Des habitans riches connaissaient la résolution de mon caractère et les ressources de mon esprit trafiqueur. Un vieux corsaire désarmé, ancienne capture des Anglais, pourrissait au carénage: on me l'achète. Un ancien marin, qui jadis avait été chercher des noirs à la côte de Guinée, devient mon second. Des matelots sans emploi forment mon équipage. On se procure des ballots de toile, venus de France avec la paix; on rassemble quelques vieux fusils et de la quincaillerie; on trouve vingt pièces d'eau-de-vie ou de rum, cinq à six boucauts de tabac, et voilà ma cargaison faite.
Quel nom donnerons-nous maintenant à mon petit trois-mâts? Ce nom-là fut bientôt trouvé: mes armateurs m'en avaient laissé le choix, et il passa de mon coeur et de ma tête, sur le tableau de mon Négrier. La Rosalie se trouva armée en moins de quinze jours. J'allais enfin commander à mon tour, et le rêve de toute ma vie était près de se réaliser sur ces mers où, libre de ma manoeuvre, je m'imaginai pouvoir bientôt régner en maître, et courir les chances de la fortune, en chercheur d'occasions. Que ces noms de Vieux-Calebar, de Boni et du Gabon, résonnaient agréablement à mon oreille! C'était sur ces plages si peu connues que je devais apparaître, dans toute ma splendeur, aux regards émerveillés des rois nègres, avec lesquels je traiterais d'égal à égal!…. Je ne me sentais pas d'impatience.

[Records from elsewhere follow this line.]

(* ===== verification/MlfqProps.v ===== *)
(** * The scheduler's queues: proofs

    The queues of all processors as lists [q c p] of threads: each is a chain
    through the threads' own links, a thread is in at most one, and a thread in
    none has no links. *)

From S2P Require Import Prelude CMem State Dll Mlfq.

(** ** Access *)

Lemma at_lookup {A} (l : list A) i : 0 <= i -> at_ l i = l !! Z.to_nat i.
Proof. intros Hi. unfold at_. now rewrite (proj2 (Z.ltb_ge i 0)) by lia. Qed.

Lemma at_some {A} (l : list A) i x : at_ l i = Some x -> 0 <= i < Z.of_nat (length l) /\ l !! Z.to_nat i = Some x.
Proof.
  unfold at_. destruct (i <? 0) eqn:E; [discriminate|]; zbool. intros Hx. split; [|exact Hx].
  apply lookup_lt_Some in Hx. lia.
Qed.

Lemma at_insert {A} (l : list A) i x y j : at_ l i = Some x -> at_ (<[Z.to_nat i := y]> l) j = if j =? i then Some y else at_ l j.
Proof.
  intros [Hi Hx]%at_some. unfold at_. destruct (j =? i) eqn:E; zbool.
  - subst j. rewrite (proj2 (Z.ltb_ge i 0)) by lia. apply list_lookup_insert_eq. lia.
  - destruct (j <? 0) eqn:Ej; [reflexivity|]; zbool. apply list_lookup_insert_ne. lia.
Qed.

Lemma at_insert_id {A} (l : list A) i x : at_ l i = Some x -> <[Z.to_nat i := x]> l = l.
Proof. intros [_ Hx]%at_some. now apply list_insert_id. Qed.

(** A queue of a processor replaced. *)
Definition mq (m : mlfq) (p : Z) (q : queue) : mlfq :=
  Mlfq (core m) (next_worksteal m) (active m) (<[Z.to_nat p := q]> (queues m)).
Definition with_threads (s : sched) (T : gmap Z thread) : sched := Sched T (mlfqs s) (next_thread s).
Definition with_mlfq (s : sched) (c : Z) (m : mlfq) : sched :=
  Sched (threads s) (<[Z.to_nat c := m]> (mlfqs s)) (next_thread s).

Section access.
Context (s : sched).

Lemma swp_get_thread a t (Q : thread -> sched -> Prop) : threads s !! a = Some t -> Q t s -> swp (get_thread a) Q s.
Proof. intros E. apply swp_sopt, E. Qed.

Lemma swp_upd_thread a t f (Q : unit -> sched -> Prop) :
  threads s !! a = Some t -> Q tt (with_threads s (<[a := f t]> (threads s))) -> swp (upd_thread a f) Q s.
Proof. intros E HQ. unfold upd_thread. eapply swp_supd; [rewrite E; reflexivity|exact HQ]. Qed.

Lemma swp_get_mlfq c m (Q : mlfq -> sched -> Prop) : at_ (mlfqs s) c = Some m -> Q m s -> swp (get_mlfq c) Q s.
Proof. intros E. apply swp_sopt, E. Qed.

Lemma swp_upd_mlfq c m f (Q : unit -> sched -> Prop) :
  at_ (mlfqs s) c = Some m -> Q tt (with_mlfq s c (f m)) -> swp (upd_mlfq c f) Q s.
Proof. intros E HQ. unfold upd_mlfq. eapply swp_supd; [rewrite E; reflexivity|exact HQ]. Qed.

Lemma swp_get_queue c p m q (Q : queue -> sched -> Prop) :
  at_ (mlfqs s) c = Some m -> at_ (queues m) p = Some q -> Q q s -> swp (get_queue c p) Q s.
Proof. intros E Eq HQ. unfold get_queue. eapply swp_sopt; [rewrite E; exact Eq|exact HQ]. Qed.

Lemma swp_set_queue c p m q (Q : unit -> sched -> Prop) :
  at_ (mlfqs s) c = Some m -> Q tt (with_mlfq s c (mq m p q)) -> swp (set_queue c p q) Q s.
Proof. intros E HQ. unfold set_queue. eapply swp_upd_mlfq; [exact E|exact HQ]. Qed.
End access.

Lemma mq_at m p q q0 p' : at_ (queues m) p = Some q0 -> at_ (queues (mq m p q)) p' = if p' =? p then Some q else at_ (queues m) p'.
Proof. apply at_insert. Qed.

Lemma mq_mq m p q q' : mq (mq m p q) p q' = mq m p q'.
Proof. unfold mq. cbn. now rewrite list_insert_insert_eq. Qed.

Lemma mq_id m p q : at_ (queues m) p = Some q -> mq m p q = m.
Proof. intros E. unfold mq. rewrite (at_insert_id _ _ _ E). now destruct m. Qed.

Mais cette Rosalie dont je vais déchirer le coeur, comment pourra-t-elle supporter notre séparation? Ces projets de voyage et cette invincible passion d'aventures, ne sont-ils pas une infidélité que je fais à la femme à qui j'ai juré cependant fidélité éternelle? Ne m'a-t-elle donc arraché à la mort que pour me voir lui ôter moi-même la vie! Après tous les sacrifices qu'elle a faits pour me retrouver loin de son pays, chercher à la quitter, pour ne plus la revoir peut-être!… Cette idée m'accablait; et pourtant je sentais que je mourrais d'ennui, si j'étais condamné à rester inactif auprès de celle que je chérissais le plus au monde.

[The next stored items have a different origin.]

(** *** Requests that do not fit

    No operation makes a header at address 0, so that a search that ends there
    has nothing to go on with. *)

Definition keeps_null {A} (c : P A) : Prop :=
  forall s, frames s !! 0 = None -> match c s with Done _ s' => frames s' !! 0 = None | _ => True end.

Lemma keeps_null_bind {A B} (c : P A) (f : A -> P B) : keeps_null c -> (forall a, keeps_null (f a)) -> keeps_null (c ≫= f).
Proof. intros Hc Hf s Hs. specialize (Hc s Hs). unfold mbind, SM_bind. destruct (c s) as [a s'| |]; [now apply Hf|exact I..]. Qed.
Lemma keeps_null_ret {A} (a : A) : keeps_null (mret a).
Proof. intros s Hs. exact Hs. Qed.
Lemma keeps_null_gets {A} (f : kmem -> A) : keeps_null (gets f).
Proof. intros s Hs. exact Hs. Qed.
Lemma keeps_null_frame a : keeps_null (get_frame a).
Proof. intros s Hs. unfold get_frame, sopt. now destruct (frames s !! a). Qed.
Lemma keeps_null_modify f : (forall s, frames (f s) = frames s) -> keeps_null (modify f).
Proof. intros Hf s Hs. cbn. now rewrite Hf. Qed.
Lemma keeps_null_put a f : a <> 0 -> keeps_null (put_frame a f).
Proof. intros Ha s Hs. cbn. now rewrite lookup_insert_ne. Qed.
(** The header of a block is written where there is one. *)
Lemma keeps_null_set a (g : frame -> frame) : keeps_null (f ← get_frame a; put_frame a (g f)).
Proof.
  intros s Hs. unfold get_frame, sopt, put_frame, mbind, SM_bind. destruct (frames s !! a) eqn:E; [|exact I].
  cbn. rewrite lookup_insert_ne by congruence. exact Hs.
Qed.
Lemma keeps_null_loop {V R} fuel (body : V -> P (ctl V R)) v : (forall v, keeps_null (body v)) -> keeps_null (sloop fuel body v).
Proof.
  intros Hb. revert v. induction fuel as [|fuel IH]; intros v; [intros s _; exact I|]. cbn [sloop].
  apply keeps_null_bind; [apply Hb|]. intros [v'|r]; [apply IH|apply keeps_null_ret].
Qed.
Lemma keeps_null_zero a n : keeps_null (zero_pages a n).
Proof. intros s Hs. cbn. now rewrite map_lookup_imap, Hs. Qed.

Ltac null_step :=
  match goal with
  | |- keeps_null (set_next ?a ?x) => exact (keeps_null_set a (fun f => Frame x (page_len f)))
  | |- keeps_null (set_page_len ?a ?x) => exact (keeps_null_set a (fun f => Frame (next f) x))
  | |- keeps_null (mbind _ _) => apply keeps_null_bind; [|intros ?]
  | |- keeps_null (mret _) => apply keeps_null_ret
  | |- keeps_null (gets _) => apply keeps_null_gets
  | |- keeps_null (get_frame _) => apply keeps_null_frame
  | |- keeps_null (zero_pages _ _) => apply keeps_null_zero
  | |- keeps_null (sloop _ _ _) => apply keeps_null_loop; intros ?
  | |- keeps_null (put_frame _ _) => apply keeps_null_put; assumption
  | |- keeps_null panic => intros ? _; exact I
  | |- keeps_null (modify _) => apply keeps_null_modify; intros ?; try reflexivity; now destruct (_ <? _)
  | |- keeps_null (if ?b then _ else _) => destruct b
  | |- keeps_null (let '(_, _) := ?x in _) => destruct x
  end.

Lemma keeps_null_free v len : v <> 0 -> keeps_null (free v len).
Proof. intros Hv. unfold free, find_place, patch_up, count_free. cbv zeta. repeat null_step. Qed.

Lemma keeps_null_range v w : PGROUNDUP v <> 0 -> keeps_null (free_range v w).
Proof. intros Hv. unfold free_range, count_free. cbv zeta. repeat null_step. Qed.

Mon amie devina toute mon anxiété, et elle m'épargna la peine d'aborder une question si pénible pour moi: elle avait déjà pris son parti, avec une résolution dont l'amour le plus sincère peut seul donner l'exemple; car souvent les sacrifices que s'impose l'amour sont faits avec tant de vertu, qu'on les prendrait pour de l'indifférence. Mais moi, pouvais-je me tromper sur le motif réel de la résignation de ma maîtresse!

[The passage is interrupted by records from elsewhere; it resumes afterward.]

(* ===== verification/RbtreeInsert.v ===== *)
(** * Red-black trees: insertion keeps the rules

    [__rb_insert] on a tree with a new red node: recolouring moves the red node
    up, one or two rotations end the loop. *)

From Stdlib Require Import Sorting.Sorted.
From iris.proofmode Require Import proofmode.
From iris.base_logic.lib Require Import gen_heap.
From S2P Require Import Prelude CMem State WordMem WordLogic Rbtree RbtreeSpec RbtreeRep.

Section insert.
Context `{!gen_heapGS Z Z Σ}.
Context (root : Z).

(** A red uncle: colours flip and the grandparent becomes the red node. *)
Lemma insert_recolor d e k t p s g ul ux ur Φ :
  link_ok (top k) ->
  tree_at p t -∗ node_at e p g Red (addr t) (addr s) -∗ tree_at p s -∗
  node_at d g (top k) Black p ux -∗ tree_at g (T Red ul ux ur) -∗ ctx_at root k g -∗
  (ctx_at root k g -∗ tree_at (top k) (mk d Red (mk e Black t p s) g (T Black ul ux ur)) -∗ Φ (Next (g, top k))) -∗
  hwp (rb_insert_fix dummy_rotate d root (addr t) p g ux) Φ.
Proof.
  iIntros (Hk) "Hx (%Hp & Hp & Hpa & Hpb) Hs (%Hg & Hg & Hga & Hgb) ((%Hu & Hu & Hul & Hur) & Tul & Tur) Hk K".
  unfold rb_insert_fix. iApply hwp_bind. nonzero. iApply (hwp_is_red with "Hu"); [by right|]. iIntros "Hu".
  iApply hwp_bind. iApply (hwp_set_parent_color _ _ Black with "Hu"). iIntros "Hu".
  iApply hwp_bind. iApply (hwp_set_parent_color _ _ Black with "Hp"). iIntros "Hp".
  iApply hwp_bind. iApply (hwp_rb_parent with "Hg"); [done|]. iIntros "Hg".
  iApply hwp_bind. iApply (hwp_set_parent_color _ _ Red with "Hg"). iIntros "Hg".
  iApply hwp_ret. iApply ("K" with "Hk"). rw !tree_at_mk. cbn [tree_at addr]. rw addr_mk. by iFrame.
Qed.

(** A black uncle: one rotation at the grandparent, after one at the parent when
    the node is the inner grandchild. *)
Lemma insert_rotate_outer d k t p s g u n n' Φ :
  is_rb t Red n -> is_rb s Black n -> is_rb u Black n' -> link_ok (top k) ->
  tree_at p t -∗ node_at d p g Red (addr t) (addr s) -∗ tree_at p s -∗
  node_at d g (top k) Black p (addr u) -∗ tree_at g u -∗ ctx_at root k g -∗
  (own_tree root (plug k (mk d Black t p (mk d Red s g u))) -∗ Φ (Break tt)) -∗
  hwp (rb_insert_fix dummy_rotate d root (addr t) p g (addr u)) Φ.
Proof.
  iIntros (Ht Hs Hu Hk) "Hx (%Hp & Hp & Hpa & Hpb) Hs (%Hg & Hg & Hga & Hgb) Tu Hk K".
  iAssert ⌜addr t <> addr s⌝%I as %Hxs.
  { inversion Ht; subst. iDestruct "Hx" as "[Hx _]". iApply (node_ne_tree with "Hx Hs"). }
  unfold rb_insert_fix. iApply hwp_bind. iApply (hwp_not_red with "Tu"); [done|by right|]. iIntros "Tu". hwp_ld "Hpb". rw (proj2 (Z.eqb_neq (addr t) _)) //. iApply hwp_bind. iApply hwp_ret.
  hwp_st "Hga". hwp_st "Hpb". iApply hwp_bind. iApply (hwp_reparent_black with "Hs"); [done|by right|]. iIntros "Hs".
  iApply hwp_bind. iApply (hwp_rotate_set_parents _ _ _ _ _ Red with "Hg Hp Hk"); [done..|]. iIntros "Hg Hp Hk".
  iApply hwp_bind. iApply hwp_ret. iApply hwp_ret. iApply "K". iApply (own_plug with "[Hk]"); [by rw addr_mk|].
  rw !tree_at_mk. cbn [addr]. rw addr_mk. by iFrame.
Qed.

Lemma insert_rotate_inner d k a x b p s g u n n' Φ :
  is_rb a Black n -> is_rb b Black n -> is_rb u Black n' -> link_ok (top k) ->
  tree_at p (mk d Red a x b) -∗ node_at (flip d) p g Red x (addr s) -∗ tree_at p s -∗
  node_at d g (top k) Black p (addr u) -∗ tree_at g u -∗ ctx_at root k g -∗
  (own_tree root (plug k (mk d Black (mk d Red s p a) x (mk d Red b g u))) -∗ Φ (Break tt)) -∗
  hwp (rb_insert_fix dummy_rotate d root x p g (addr u)) Φ.
Proof.
  rw tree_at_mk. iIntros (Ha Hb Hu Hk) "((%Hx & Hx & Hxa & Hxb) & Ta & Tb) (%Hp & Hp & Hpa & Hpb) Hs (%Hg & Hg & Hga & Hgb) Tu Hk K".
  rw flip_flip. unfold rb_insert_fix. iApply hwp_bind. iApply (hwp_not_red with "Tu"); [done|by right|]. iIntros "Tu". hwp_ld "Hpa". rw Z.eqb_refl. iApply hwp_bind. hwp_ld "Hxa". hwp_st "Hpa". hwp_st "Hxa".
  iApply hwp_bind. iApply (hwp_reparent_black with "Ta"); [done|by right|]. iIntros "Ta".
  iApply hwp_bind. iApply (hwp_set_parent_color _ _ Red with "Hp"). iIntros "Hp". iApply hwp_bind. iApply hwp_ret.
  hwp_ld "Hxb". iApply hwp_ret. hwp_st "Hga". hwp_st "Hxb".
  iApply hwp_bind. iApply (hwp_reparent_black with "Tb"); [done|by right|]. iIntros "Tb".
  iApply hwp_bind. iApply (hwp_rotate_set_parents _ _ _ _ _ Red with "Hg Hx Hk"); [done..|]. iIntros "Hg Hx Hk".
  iApply hwp_bind. iApply hwp_ret. iApply hwp_ret. iApply "K". iApply (own_plug with "[Hk]"); [by rw addr_mk|].
  rw !tree_at_mk. rw !addr_mk. by iFrame.
Qed.
(** The parent's case: which of its own parent's children it is. *)
Lemma insert_side d k p g x c u Φ : addr_ok p -> addr_ok g -> link_ok (top k) ->
  p ↦ pc g Red -∗ node_at d g (top k) c p (addr u) -∗ tree_at g u -∗
  (p ↦ pc g Red -∗ node_at d g (top k) c p (addr u) -∗ tree_at g u -∗ hwp (rb_insert_fix dummy_rotate d root x p g (addr u)) Φ) -∗
  hwp (rb_insert_iter dummy_rotate root (x, p)) Φ.
Proof.
  iIntros (Hp Hg Hk) "Hp (_ & Hg & Hga & Hgb) Hu K". unfold rb_insert_iter. nonzero.
  iApply hwp_bind. iApply (hwp_is_black with "Hp"); [by right|]. iIntros "Hp". hwp_ld "Hp".
  iAssert ⌜p <> addr u⌝%I as %Hne.
  { destruct u as [|c' l y r]; [iPureIntro; cbn; unfold addr_ok in Hp; lia|]. iDestruct "Hu" as "[(_ & Hy & _) _]".
    iApply (pointsto_ne with "Hp Hy"). }
  rw pc_red. destruct d; cbn [child flip].
  - hwp_ld "Hgb". rw (proj2 (Z.eqb_neq p _)) //. cbn [negb]. iApply ("K" with "Hp [-Hu] Hu"). by iFrame.
  - hwp_ld "Hga". rw Z.eqb_refl. cbn [negb]. hwp_ld "Hgb". iApply ("K" with "Hp [-Hu] Hu"). by iFrame.
Qed.

Lemma insert_loop fuel : forall k t n,
  is_rb t Red n -> ctx_rb k Black n -> (length k < fuel)%nat ->
  ctx_at root k (addr t) -∗ tree_at (top k) t -∗
  hwp (sloop fuel (rb_insert_iter dummy_rotate root) (addr t, top k)) (fun _ => rb_of root (inorder (plug k t))).
Proof.
  induction fuel as [fuel IH] using lt_wf_ind. intros k t n Ht Hk Hf. destruct fuel as [|fuel]; [lia|].
  iIntros "Hk Ht". iApply hwp_loop_step. inversion Hk as [n0|e p s k' n0 Hs Hk' |e p s k' c c' n0 Hs Hk']; subst; cbn [top fx ctx_at].
  - unfold rb_insert_iter. cbn [Z.eqb]. inversion Ht; subst. iDestruct "Ht" as "((%Hx & Hx & Hxl & Hxr) & Tl & Tr)".
    iApply hwp_bind. iApply (hwp_set_parent_color _ _ Black with "Hx"). iIntros "Hx". iApply hwp_ret.
    iExists (T Black l x r). iSplit; [iPureIntro; split; [eexists; eauto with chariot|done]|]. by iFrame.
  - inversion Hk' as [|? ? ? ? ? ? ?|d g u k c c' n0 Hu Hk'']; subst. cbn [ctx_at fx top].
    iDestruct "Hk" as "((%Hp & Hp & Hpa) & Ts & Hg & Tu & Hk)". iDestruct (ctx_link with "Hk") as %Hlk.
    iAssert ⌜addr_ok g⌝%I as %Hg; [by iDestruct "Hg" as "[? _]"|].
    iApply (insert_side with "Hp Hg Tu"); [done..|]. iIntros "Hp Hg Tu".
    destruct c'; [inversion Hu; subst|destruct (decide (e = d)) as [->|Hne]].
    + iApply (insert_recolor with "Ht [$Hp $Hpa //] Ts Hg Tu Hk"); [done|]. iIntros "Hk Ht".
      pose proof (IH fuel ltac:(lia) k (mk d Red (mk e Black t p s) g (T Black l x r)) (S n)) as Hw.
      rw addr_mk in Hw. cbn [length] in Hf. iApply (hwp_wand with "[Hk Ht]"); [iApply (Hw with "Hk Ht"); eauto with chariot; lia|].
      iIntros (_) "H".
      cbn [plug]. rw !inorder_plug. destruct d, e; cbn [mk inorder]; done.
    + iApply (insert_rotate_outer with "Ht [$Hp $Hpa //] Ts Hg Tu Hk"); [done..|]. iIntros "Ht". iExists _. iFrame "Ht".
      iPureIntro. split; [eapply plug_rb; eauto with chariot|]. cbn [plug]. rw !inorder_plug. destruct d; cbn [mk inorder]; list_eq.
    + assert (e = flip d) as -> by (destruct e, d; done).
      destruct (tree_cases d t) as [->|(c0 & a & y & b & ->)]; [inversion Ht|].
      assert (c0 = Red) as -> by (destruct d; inversion Ht; done). apply mk_red_inv in Ht as (_ & Ha & Hb). rw addr_mk.
      iApply (insert_rotate_inner with "Ht [$Hp $Hpa //] Ts Hg Tu Hk"); [done..|]. iIntros "Ht". iExists _. iFrame "Ht".
      iPureIntro. split; [eapply plug_rb; eauto with chariot|]. cbn [plug]. rw !inorder_plug. destruct d; cbn [flip mk inorder]; list_eq.
  - iDestruct "Hk" as "((%Hp & Hp & Hpa) & Ts & Hk)". iDestruct (ctx_link with "Hk") as %Hlk. unfold rb_insert_iter. nonzero.
    iApply hwp_bind. iApply (hwp_is_black with "Hp"); [done|]. iIntros "Hp". iApply hwp_ret.
    iExists (plug (Fr e Black p s :: k') t). iSplit; [iPureIntro; split; [apply (plug_rb _ _ Red n); eauto with chariot|done]|].
    iApply (own_plug root (Fr e Black p s :: k') t with "[-Ht] Ht"). by iFrame.
Qed.
Lemma insert_color_spec k x n :
  ctx_rb k Black n -> n = O ->
  ctx_at root k x -∗ tree_at (top k) (T Red E x E) -∗
  hwp (rb_insert_color x root) (fun _ => rb_of root (before k ++ x :: after k)).
Proof.
  iIntros (Hk ->) "Hk Ht". iDestruct "Ht" as "((%Hx & Hx & Hl & Hr) & Te)". hwp_ld "Hx". rw pc_red.
  iApply (hwp_tree_loop root _ _ k (T Red E x E) with "Hk [Hx Hl Hr]"); [iEval (cbn [tree_at]; unfold node_at; rw pc_red); by iFrame|]. iIntros (fuel Hf) "Hk Ht".
  iApply (hwp_wand with "[Hk Ht]").
  { iApply (insert_loop fuel k (T Red E x E) 0 with "Hk Ht"); [eauto with chariot|done|lia]. }
  iIntros (_) "H". by rw inorder_plug.
Qed.

(** ** The search *)

Context (callback key : Z -> Z) (kx : Z).
Definition before_key (xs : list Z) : Prop := Forall (fun y => key y < kx) xs.
Definition after_key (xs : list Z) : Prop := Forall (fun y => kx < key y) xs.
(** The callback compares the key of the new node with that of another. *)
Definition compares (xs : list Z) : Prop := Forall (fun y =>
  callback y = if kx <? key y then RB_INSERT_GO_LEFT else if key y <? kx then RB_INSERT_GO_RIGHT else RB_INSERT_GO_HERE) xs.

Definition by_key (xs : list Z) : Prop := StronglySorted (fun y z => key y < key z) xs.

(** Where the search ends: at a hole between the smaller and the greater keys, or
    at a node with the key. *)
Definition search_post (t : tree) (o : option (Z * Z)) : iProp Σ :=
  match o with
  | Some (n, parent) => ∃ k, ⌜t = plug k E /\ n = link root k /\ parent = top k /\
      before_key (before k) /\ after_key (after k)⌝ ∗ ctx_at root k 0
  | None => ⌜exists y, y ∈ inorder t /\ key y = kx⌝ ∗ own_tree root t
  end.

Lemma sorted_around (l r : list Z) (y : Z) : by_key (l ++ y :: r) -> Forall (fun z => key z < key y) l /\ Forall (fun z => key y < key z) r.
Proof.
  unfold by_key. induction l as [|a l IH]; cbn [app]; intros H; inversion H as [|? ? H1 H2]; subst; [auto|].
  destruct (IH H1) as [Hl Hr]. split; [|done]. constructor; [|done]. rw Forall_forall in H2. apply H2, in_app_iff. right. by left.
Qed.

Lemma search_loop fuel : forall k t,
  compares (inorder t) -> by_key (inorder (plug k t)) -> before_key (before k) -> after_key (after k) ->
  (length (inorder t) < fuel)%nat ->
  ctx_at root k (addr t) -∗ tree_at (top k) t -∗
  hwp (sloop fuel (fun '(n, parent) =>
    cur ← load n;
    if cur =? 0 then mret (Break (Some (n, parent)))
    else
      let result := callback cur in
      let parent := cur in
      if result =? RB_INSERT_GO_LEFT then mret (Next (rb_left cur, parent))
      else if result =? RB_INSERT_GO_RIGHT then mret (Next (rb_right cur, parent))
      else if result =? RB_INSERT_GO_HERE then mret (Break None)
      else mret (Next (n, parent))) (link root k, top k)) (search_post (plug k t)).
Proof.
  induction fuel as [|fuel IH]; intros k t Hc Hs Hb Ha Hf; [lia|]. iIntros "Hk Ht". iApply hwp_loop_step.
  iDestruct (ctx_acc with "Hk") as "[Hl Hk]". hwp_ld "Hl". iDestruct ("Hk" with "Hl") as "Hk".
  destruct t as [|c l y r]; cbn [addr].
  { iApply hwp_ret. iExists k. by iFrame. }
  iDestruct "Ht" as "(Hy & Tl & Tr)". iAssert ⌜addr_ok y⌝%I as %Hy; [by iDestruct "Hy" as "[? _]"|]. nonzero.
  cbn [inorder] in Hc, Hf. rw length_app in Hf. cbn [length] in Hf. apply Forall_app in Hc as [Hcl [Hcy Hcr]%Forall_cons_iff].
  pose proof Hs as Hs'. rw inorder_plug in Hs'. cbn [inorder] in Hs'. rw -!app_assoc in Hs'. cbn [app] in Hs'. rw app_assoc in Hs'.
  apply sorted_around in Hs' as [Hlt Hgt]. cbv zeta. rw Hcy. destruct (kx <? key y) eqn:E1; [|destruct (key y <? kx) eqn:E2]; zbool; cbn [Z.eqb Pos.eqb RB_INSERT_GO_LEFT RB_INSERT_GO_RIGHT RB_INSERT_GO_HERE].
  - iApply hwp_ret. iApply (IH (Fr Lft c y r :: k) l with "[-Tl] Tl"); [done..| |lia|by iFrame].
    apply Forall_cons_iff. split; [done|]. eapply Forall_impl; [|exact Hgt]. cbn. lia.
  - iApply hwp_ret. rw node_flip. iApply (IH (Fr Rgt c y l :: k) r with "[-Tr] Tr"); [done|done| |done|lia|by iFrame].
    cbn [before]. rw app_assoc. apply Forall_app. split; [|constructor; [done|constructor]]. eapply Forall_impl; [|exact Hlt]. cbn. lia.
  - iApply hwp_ret. iSplit.
    + iPureIntro. exists y. rw inorder_plug. cbn [inorder]. rw !elem_of_app elem_of_cons. split; [auto|lia].
    + iApply (own_plug root k (T c l y r) with "Hk"). by iFrame.
Qed.

(** The colours of the hole that a search ends in. *)
Lemma hole_colors k : rb_tree (plug k E) -> ctx_rb k Black 0.
Proof. intros (c & n & Hk & [-> ->]%is_rb_E)%plug_rb_inv. done. Qed.

Lemma insert_spec t x a b c : addr_ok x ->
  rb_tree t -> compares (inorder t) -> by_key (inorder t) ->
  own_tree root t -∗ x ↦ a -∗ rb_right x ↦ b -∗ rb_left x ↦ c -∗
  hwp (rb_insert callback root x) (fun r =>
    if r : bool then ∃ l1 l2, ⌜inorder t = l1 ++ l2 /\ before_key l1 /\ after_key l2⌝ ∗ rb_of root (l1 ++ x :: l2)
    else ⌜exists y, y ∈ inorder t /\ key y = kx⌝ ∗ own_tree root t ∗ x ↦ a ∗ rb_right x ↦ b ∗ rb_left x ↦ c).
Proof.
  iIntros (Hx Ht Hc Hs) "[Hr Ht] Hx Hxr Hxl". unfold rb_insert, rb_search. iApply hwp_bind.
  iApply (hwp_tree_loop root _ _ [] t with "Hr Ht"). iIntros (fuel Hf) "Hr Ht". cbn [length] in Hf.
  iApply (hwp_wand with "[Hr Ht]"); [iApply (search_loop fuel [] t with "Hr Ht"); try done; try constructor|].
  iIntros ([[n p]|]) "H"; cbn [search_post plug].
  - iDestruct "H" as (k) "((-> & -> & -> & %Hb & %Ha) & Hk)". iApply hwp_bind. hwp_st "Hx". hwp_st "Hxr". hwp_st "Hxl".
    iDestruct (ctx_acc with "Hk") as "[Hl Hk]". iApply (hwp_store with "Hl"). iIntros "Hl". iDestruct ("Hk" with "Hl") as "Hk".
    iApply hwp_bind. rw -{1}(pc_red (top k)). iApply (hwp_wand with "[-]"); [iApply (insert_color_spec with "Hk"); [by apply hole_colors|done|by iFrame]|].
    iIntros (_) "H". iApply hwp_ret. iExists _, _. iFrame "H". iPureIntro. by rw inorder_plug.
  - iApply hwp_ret. iDestruct "H" as "[$ $]". iFrame.
Qed.
End insert.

«Que je te perde pour t'avoir laissé partir, ou que je te voie languir sous mes yeux pour avoir voulu te retenir, n'est-ce pas un sacrifice qu'il faut tôt ou tard que j'offre au ciel en expiation de mon bonheur?…. Ah! mon ami, j'ai été trop long-temps heureuse avec toi, pour ne pas payer tant de félicités par quelque catastrophe…. Mais, quoi qu'il arrive, sache bien que je ne survivrai pas un jour à ta perte…. Si je pouvais mourir avant toi et près de toi, que je serais heureuse!….»
Je m'efforçai de la consoler. «Non, me dit-elle, mon parti est arrêté: je veux même t'engager à chercher dans les hasards une activité qui est ta vie; c'est peut-être ainsi que je pourrai te conserver, et jouir encore de la satisfaction de te revoir content. Vois-tu ce bâtiment qui va t'emporter loin de moi? Eh bien! je veux moi-même orner la chambre que tu dois occuper à bord: je la remplirai de mon souvenir; partout tu y retrouveras la trace de mes mains et des gages de ma tendresse; et si jamais la mort t'enlevait à mon amour! dans une tempête ou dans un combat, que ta dernière pensée soit à Dieu, et ton avant-dernière pensée à ta compagne la plus fidèle.»